Na semana passada, fui abordado por um colega. Um advogado - sempre eles - que há até bem pouco tempo não sabia a diferença entre uma garrafa bordalesa e outra, renana. Hoje, ele bate no peito para contar que importa vinhos diretamente da Europa, que saem pela “bagatela” de 200 euros a garrafa - pelo que disse, calculo que ande gastando quase R$ 5 mil por caixa.

Sempre sorridente, me indagou sem rodeios: “Então você agora escreve sobre vinhos, é?!” Respondi que escrevia sim, pensando que estava se referindo ao fato de eu escrever sobre automóveis e aviação há quase 20 anos. “E o que você anda bebendo?”, perguntou. Antes de eu responder, ele sacou seu telefone celular e começou a me mostrar fotos das preciosidades que andava degustando - eu nunca tinha ouvido falar de nenhuma delas. Foi mostrando as imagens e falando os preços.


Então, eu disse a ele que aqueles valores estavam longe da minha realidade e que o objetivo desta coluna era, exatamente, mostrar para o leitor que existem excelentes opções por preços pouco acima da linha da pobreza. “Mas se você gosta, tem que comprar vinhos mais caros. Para experimentar”, justificou.

É peixinho no assunto e não sabe que preço e valor são conceitos diferentes. Vamos lá: segundo o enólogo Christian Moueix (produtor do Château Pétrus e um dos maiores négociants franceses), nenhum vinho tem custo de produção maior do que 30 euros - o equivalente a R$ 80 - a garrafa, por melhor que seja. Moueix garante que cada centavo cobrado a mais é, na verdade, fruto de impostos e especulação - note, caro leitor, que no cálculo já está incluída a margem do lucro do produtor. Infelizmente, o esnobismo é um traço da sociedade capitalista, o cartão de visitas de quem acaba de emergir.
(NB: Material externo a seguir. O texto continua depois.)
(* ===== verification/SchedInfo.v ===== *)
(** * The schedule on the wire

    The orchestrator packs a workload's schedule into a serial buffer
    (timpani-o/src/dbus_server.cpp, [SerializeSchedInfo]); the node executor
    unpacks it from the end ([deserialize_sched_info] of
    timpani-n/src/trpc.c) into [ctx->runtime.sched_info] and initializes the
    hyperperiod manager.  [destroy_task_info_list] is from
    timpani-n/src/task.c. *)

From S2P Require Import Prelude Time Types Kernel Serialize Hyperperiod.

(** ** Deserializers in sequence

    The [||] chains of the source: the first call that reports a negative
    status ends the chain. *)

Definition BP (A : Type) : Type := serial_buf_t -> outcome (option A * serial_buf_t).

#[export] Instance BP_ret : MRet BP := fun _ a b => Ret (Some a, b).
#[export] Instance BP_bind : MBind BP := fun _ _ k m b =>
  match m b with
  | Ret (Some a, b') => k a b'
  | Ret (None, b') => Ret (None, b')
  | UB => UB
  end.

Definition sizeof_task_info : Z := 136.

Section node.
Context {HO : Host} {K : Kernel}.

Definition deserialize_int32_t : BP Z := deserialize_T C_int32_t.
Definition deserialize_int64_t : BP Z := deserialize_T C_int64_t.
Definition str_into (t : list byte) : BP (list byte) := fun b => deserialize_str b t.

(** The chain that fills the fields of one zeroed [struct task_info]. *)
Definition deserialize_task_info : BP task_info :=
  node_id ← str_into (zeros TINFO_NODEID_MAX);
  allowable_deadline_misses ← deserialize_int32_t;
  cpu_affinity ← deserialize_int64_t;
  deadline ← deserialize_int32_t;
  runtime ← deserialize_int32_t;
  release_time ← deserialize_int32_t;
  period ← deserialize_int32_t;
  sched_policy ← deserialize_int32_t;
  sched_priority ← deserialize_int32_t;
  name ← str_into (zeros TINFO_NAME_MAX);
  mret {| ti_pid := 0; ti_pidfd := 0; ti_name := name;
          ti_sched_priority := u32 sched_priority; ti_sched_policy := u32 sched_policy;
          ti_period := u32 period; ti_release_time := u32 release_time;
          ti_runtime := u32 runtime; ti_deadline := u32 deadline;
          ti_cpu_affinity := u64 cpu_affinity;
          ti_allowable_deadline_misses := u32 allowable_deadline_misses;
          ti_node_id := node_id |}.

Fixpoint destroy_task_info_list (tasks : list (Z * task_info)) : N unit :=
  match tasks with
  | [] => mret tt
  | (current, _) :: tasks => sys (Free current) ;; destroy_task_info_list tasks
  end.

Definition upd_sinfo (f : sched_info -> sched_info) : N unit :=
  upd_rt (fun r => r <| rt_sched_info ::= f |>).

Definition get_sinfo : N sched_info := gets (fun s => rt_sched_info (cx_runtime (n_ctx s))).

(** [destroy_task_info_list(sinfo->tasks); sinfo->tasks = NULL;] *)
Definition drop_tasks : N unit :=
  sinfo ← get_sinfo;
  destroy_task_info_list (si_tasks sinfo) ;;
  upd_sinfo (fun i => i <| si_tasks := [] |>).

(** The loop over the task entries; [i] counts down the remaining ones. *)
Fixpoint deserialize_tasks (i : nat) (sbuf : serial_buf_t) : N (tt_error_t * serial_buf_t) :=
  match i with
  | O => mret (TT_SUCCESS, sbuf)
  | S i =>
      tinfo ← alloc sizeof_task_info;
      match tinfo with
      | None => mret (TT_ERROR_MEMORY, sbuf)
      | Some tinfo =>
          '(r, sbuf') ← lift (deserialize_task_info sbuf);
          match r with
          | None =>
              sys (Free tinfo) ;;
              drop_tasks ;;
              mret (TT_ERROR_NETWORK, sbuf')
          | Some ti =>
              upd_sinfo (fun x => x <| si_tasks ::= cons (tinfo, ti) |>) ;;
              deserialize_tasks i sbuf'
          end
      end
  end.

(** [sinfo] is [&ctx->runtime.sched_info]. *)
Definition deserialize_sched_info (sbuf : serial_buf_t) : N (tt_error_t * serial_buf_t) :=
  '(nr, sbuf) ← lift (deserialize_int32_t sbuf);
  match nr with
  | None => mret (TT_ERROR_NETWORK, sbuf)
  | Some nr =>
      upd_sinfo (fun i => i <| si_nr_tasks := u32 nr |>) ;;
      upd_sinfo (fun i => i <| si_tasks := [] |>) ;;
      '(r, sbuf) ← deserialize_tasks (Z.to_nat (u32 nr)) sbuf;
      if tt_ok_code r then
        sinfo ← get_sinfo;
        '(w, sbuf) ← lift (deserialize_str sbuf (si_workload_id sinfo));
        match w with
        | None => drop_tasks ;; mret (TT_ERROR_NETWORK, sbuf)
        | Some w =>
            upd_sinfo (fun i => i <| si_workload_id := w |>) ;;
            '(hp, sbuf) ← lift (deserialize_int64_t sbuf);
            match hp with
            | None => drop_tasks ;; mret (TT_ERROR_NETWORK, sbuf)
            | Some hp =>
                sinfo ← get_sinfo;
                r ← init_hyperperiod true (Some (si_workload_id sinfo)) (u64 hp) true;
                if tt_ok_code r then mret (TT_SUCCESS, sbuf)
                else drop_tasks ;; mret (TT_ERROR_CONFIG, sbuf)
            end
        end
      else mret (r, sbuf)
  end.

End node.

(** ** The orchestrator's side (timpani-o/src/sched_info.h, dbus_server.cpp) *)

Record sched_task_t := mk_sched_task {
  st_task_name : list byte;
  st_period_ns : Z;
  st_runtime_ns : Z;
  st_deadline_ns : Z;
  st_release_time : Z;
  st_cpu_affinity : Z;
  st_sched_policy : Z;
  st_sched_priority : Z;
  st_max_dmiss : Z;
  st_assigned_node : list byte;
}.

Definition kNsToUs : Z := 1000.

Section orchestrator.
Context {HO : Host} {AL : Allocator}.

(** A sequence of serialize calls on one buffer.  The source discards the
    statuses; they are kept here so that a theorem can say that no call
    failed. *)
Fixpoint serialize_seq (cs : list (sbufp -> outcome (Z * sbufp))) (b : sbufp)
  : outcome (list Z * sbufp) :=
  match cs with
  | [] => mret ([], b)
  | c :: cs =>
      '(r, b1) ← c b;
      '(rs, b2) ← serialize_seq cs b1;
      mret (r :: rs, b2)
  end.

Definition ser_int32 (t : Z) (b : sbufp) := serialize_T C_int32_t b (i32 t).
Definition ser_int64 (t : Z) (b : sbufp) := serialize_T C_int64_t b (i64 t).
Definition ser_str (t : list byte) (b : sbufp) := serialize_str b t.

(** [std::string(a).substr(0, n).c_str()] *)
Definition substr0 (a : list byte) (n : nat) : list byte := take n (cstr a).

Definition ser_task (task : sched_task_t) : list (sbufp -> outcome (Z * sbufp)) :=
  [ ser_str (substr0 (st_task_name task) (16 - 1));
    ser_int32 (st_sched_priority task);
    ser_int32 (st_sched_policy task);
    ser_int32 (st_period_ns task / kNsToUs);
    ser_int32 (st_release_time task);
    ser_int32 (st_runtime_ns task / kNsToUs);
    ser_int32 (st_deadline_ns task / kNsToUs);
    ser_int64 (st_cpu_affinity task);
    ser_int32 (st_max_dmiss task);
    ser_str (substr0 (st_assigned_node task) (64 - 1)) ].

(** The buffer made for a workload: its id, its hyperperiod if known, and
    the tasks of its nodes in the order of the node map.  (A cached buffer is
    returned as it is; that branch does not reach the serializer.) *)
Definition SerializeSchedInfo (workload_id : list byte) (hyperperiod_info : option Z)
    (node_sched_info : list (list byte * list sched_task_t)) : outcome (option (list Z * sbufp)) :=
  match new_serial_buf (1024 + 256) with
  | None => mret None
  | Some buf =>
      let hyperperiod_us := match hyperperiod_info with Some h => h | None => 0 end in
      let tasks := concat (snd <$> node_sched_info) in
      let nr_tasks := i32 (Z.of_nat (length tasks)) in
      r ← serialize_seq
            ([ser_int64 hyperperiod_us; ser_str (substr0 workload_id (64 - 1))]
             ++ concat (ser_task <$> tasks) ++ [ser_int32 nr_tasks])
            (Some buf);
      mret (Some r)
  end.

End orchestrator.

(** ** Byte image of a schedule *)

Definition task_wire (t : sched_task_t) : list byte :=
  blob_wire (substr0 (st_task_name t) 15) ++ be_bytes 4 (st_sched_priority t)
  ++ be_bytes 4 (st_sched_policy t) ++ be_bytes 4 (st_period_ns t / kNsToUs)
  ++ be_bytes 4 (st_release_time t) ++ be_bytes 4 (st_runtime_ns t / kNsToUs)
  ++ be_bytes 4 (st_deadline_ns t / kNsToUs) ++ be_bytes 8 (st_cpu_affinity t)
  ++ be_bytes 4 (st_max_dmiss t) ++ blob_wire (substr0 (st_assigned_node t) 63).

(** A string held in a zeroed array of [n] bytes. *)
Definition in_array (n : nat) (s : list byte) : list byte := s ++ zeros (n - length s).

(** What the node executor receives for a task. *)
Definition task_info_of (t : sched_task_t) : task_info :=
  {| ti_pid := 0; ti_pidfd := 0;
     ti_name := in_array 16 (substr0 (st_task_name t) 15);
     ti_sched_priority := u32 (st_sched_priority t);
     ti_sched_policy := u32 (st_sched_policy t);
     ti_period := u32 (st_period_ns t / 1000);
     ti_release_time := u32 (st_release_time t);
     ti_runtime := u32 (st_runtime_ns t / 1000);
     ti_deadline := u32 (st_deadline_ns t / 1000);
     ti_cpu_affinity := u64 (st_cpu_affinity t);
     ti_allowable_deadline_misses := u32 (st_max_dmiss t);
     ti_node_id := in_array 64 (substr0 (st_assigned_node t) 63) |}.

(** ** Composition of deserializers and of serializers *)

Lemma pops_ret {A} (a : A) : pops (mret a : BP A) a [].
Proof. intros b l Hwf Hr. rewrite app_nil_r in Hr. eexists. split; [done|]. auto. Qed.

Lemma pops_bind {A B} (m : BP A) (k : A -> BP B) a c w1 w2 :
  pops m a w1 -> pops (k a) c w2 -> pops (m ≫= k : BP B) c (w2 ++ w1).
Proof.
  intros Hm Hk b l Hwf Hr. rewrite app_assoc in Hr.
  destruct (Hm b _ Hwf Hr) as (b1 & E1 & Hwf1 & Hr1).
  destruct (Hk b1 _ Hwf1 Hr1) as (b2 & E2 & ? & ?).
  exists b2. unfold mbind, BP_bind. rewrite E1. auto.
Qed.

Lemma in_array_eq n w :
  (length w < n)%nat -> w ++ x00 :: drop (S (length w)) (zeros n) = in_array n w.
Proof.
  intros Hw. unfold in_array, zeros. rewrite drop_replicate. f_equal.
  replace (n - length w)%nat with (S (n - S (length w))) by lia. done.
Qed.

Lemma length_substr0 a n : (length (substr0 a n) <= n)%nat.
Proof. unfold substr0. rewrite length_take. lia. Qed.

Lemma cstr_substr0 a n : cstr (substr0 a n) = substr0 a n.
Proof. apply cstr_id, no_nul_take, cstr_no_nul. Qed.

Section wires.
Context {HO : Host}.

Lemma str_into_pops n a k :
  (n < k)%nat -> (k <= 64)%nat ->
  pops (str_into (zeros k)) (in_array k (substr0 a n)) (blob_wire (substr0 a n)).
Proof.
  intros Hn Hk. pose proof (length_substr0 a n). unfold str_into.
  rewrite <- in_array_eq by lia. apply deserialize_str_pops.
  - rewrite length_zeros. lia.
  - change (2 ^ 32) with 4294967296. lia.
Qed.

Lemma int32_pops x : pops deserialize_int32_t (i32 x) (be_bytes 4 x).
Proof.
  pose proof (deserialize_T_pops C_int32_t (be_bytes 4 x) (length_be_bytes 4 x)) as H.
  unfold wire_val in H. rewrite be_val_be_bytes in H.
  change (of_datatype C_int32_t (x mod 2 ^ (8 * Z.of_nat 4))) with (i32 (u32 x)) in H.
  by rewrite wraps_wrapu in H.
Qed.

Lemma int64_pops x : pops deserialize_int64_t (i64 x) (be_bytes 8 x).
Proof.
  pose proof (deserialize_T_pops C_int64_t (be_bytes 8 x) (length_be_bytes 8 x)) as H.
  unfold wire_val in H. rewrite be_val_be_bytes in H.
  change (of_datatype C_int64_t (x mod 2 ^ (8 * Z.of_nat 8))) with (i64 (u64 x)) in H.
  by rewrite wraps_wrapu in H.
Qed.

Lemma wrapu_wraps w x : 0 < w -> wrapu w (wraps w x) = wrapu w x.
Proof.
  intros Hw. unfold wrapu, wraps.
  rewrite Zminus_mod_idemp_l. f_equal. lia.
Qed.

Lemma deserialize_task_info_pops t :
  pops deserialize_task_info (task_info_of t) (task_wire t).
Proof.
  unfold task_wire, deserialize_task_info. rewrite !app_assoc.
  assert (forall x, u32 (i32 x) = u32 x) as U by (intros; apply wrapu_wraps; lia).
  eapply pops_bind; [apply str_into_pops with (n := 63%nat); unfold TINFO_NODEID_MAX; lia|].
  do 8 (eapply pops_bind; [apply int32_pops || apply int64_pops|]).
  rewrite <- (app_nil_l (blob_wire (substr0 _ 15))).
  eapply pops_bind; [apply str_into_pops with (n := 15%nat); unfold TINFO_NAME_MAX; lia|].
  unfold task_info_of, kNsToUs. rewrite !U, wrapu_wraps by lia. apply pops_ret.
Qed.

End wires.

Section seq.
Context {HO : Host} {AL : Allocator}.

Lemma serialize_seq_spec cs ws b :
  Forall2 pushes cs ws -> wf_buf b ->
  exists rs b', serialize_seq cs (Some b) = Ret (rs, Some b') /\ wf_buf b' /\
    (Forall (fun r => r = 0) rs -> readable b' = readable b ++ concat ws).
Proof.
  intros Hcs. revert b. induction Hcs as [|c w cs ws Hc _ IH]; intros b Hwf; simpl.
  - eexists [], b. rewrite app_nil_r. auto.
  - destruct (Hc b Hwf) as (r & b1 & -> & Hwf1 & Hr). simpl.
    destruct (IH b1 Hwf1) as (rs & b2 & -> & Hwf2 & Hrs). simpl.
    eexists _, b2. split_and!; [done|done|]. intros [Hr0 Hrs0]%Forall_cons.
    rewrite Hrs by done. destruct Hr as [[_ ->]|[? _]]; [by rewrite app_assoc|lia].
Qed.

Lemma be_bytes_wraps n x :
  (0 < n)%nat -> be_bytes n (wraps (8 * Z.of_nat n) x) = be_bytes n x.
Proof.
  intros Hn. unfold be_bytes. rewrite <- le_bytes_mod.
  change (wraps (8 * Z.of_nat n) x mod 2 ^ (8 * Z.of_nat n))
    with (wrapu (8 * Z.of_nat n) (wraps (8 * Z.of_nat n) x)).
  rewrite wrapu_wraps by lia. unfold wrapu. by rewrite le_bytes_mod.
Qed.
Tipo assim: o cidadão nunca ouviu música na vida, mas compra o ingresso mais caro para a ópera e sai de lá com o afã de um verdadeiro maestro. Da mesma forma, compra um rótulo caríssimo e sai mostrando a foto dele para os outros, como quem diz: “olha como eu entendo de vinhos”, quando na verdade qualquer estudante de psicanálise sabe que ele está dizendo “olha como eu fiquei rico”. Os importadores é que devem gostar disso. Afinal, eles cobram um preço astronômico para saciar a vaidade desse povo e “enquanto existir cavalo, São Jorge não anda a pé”.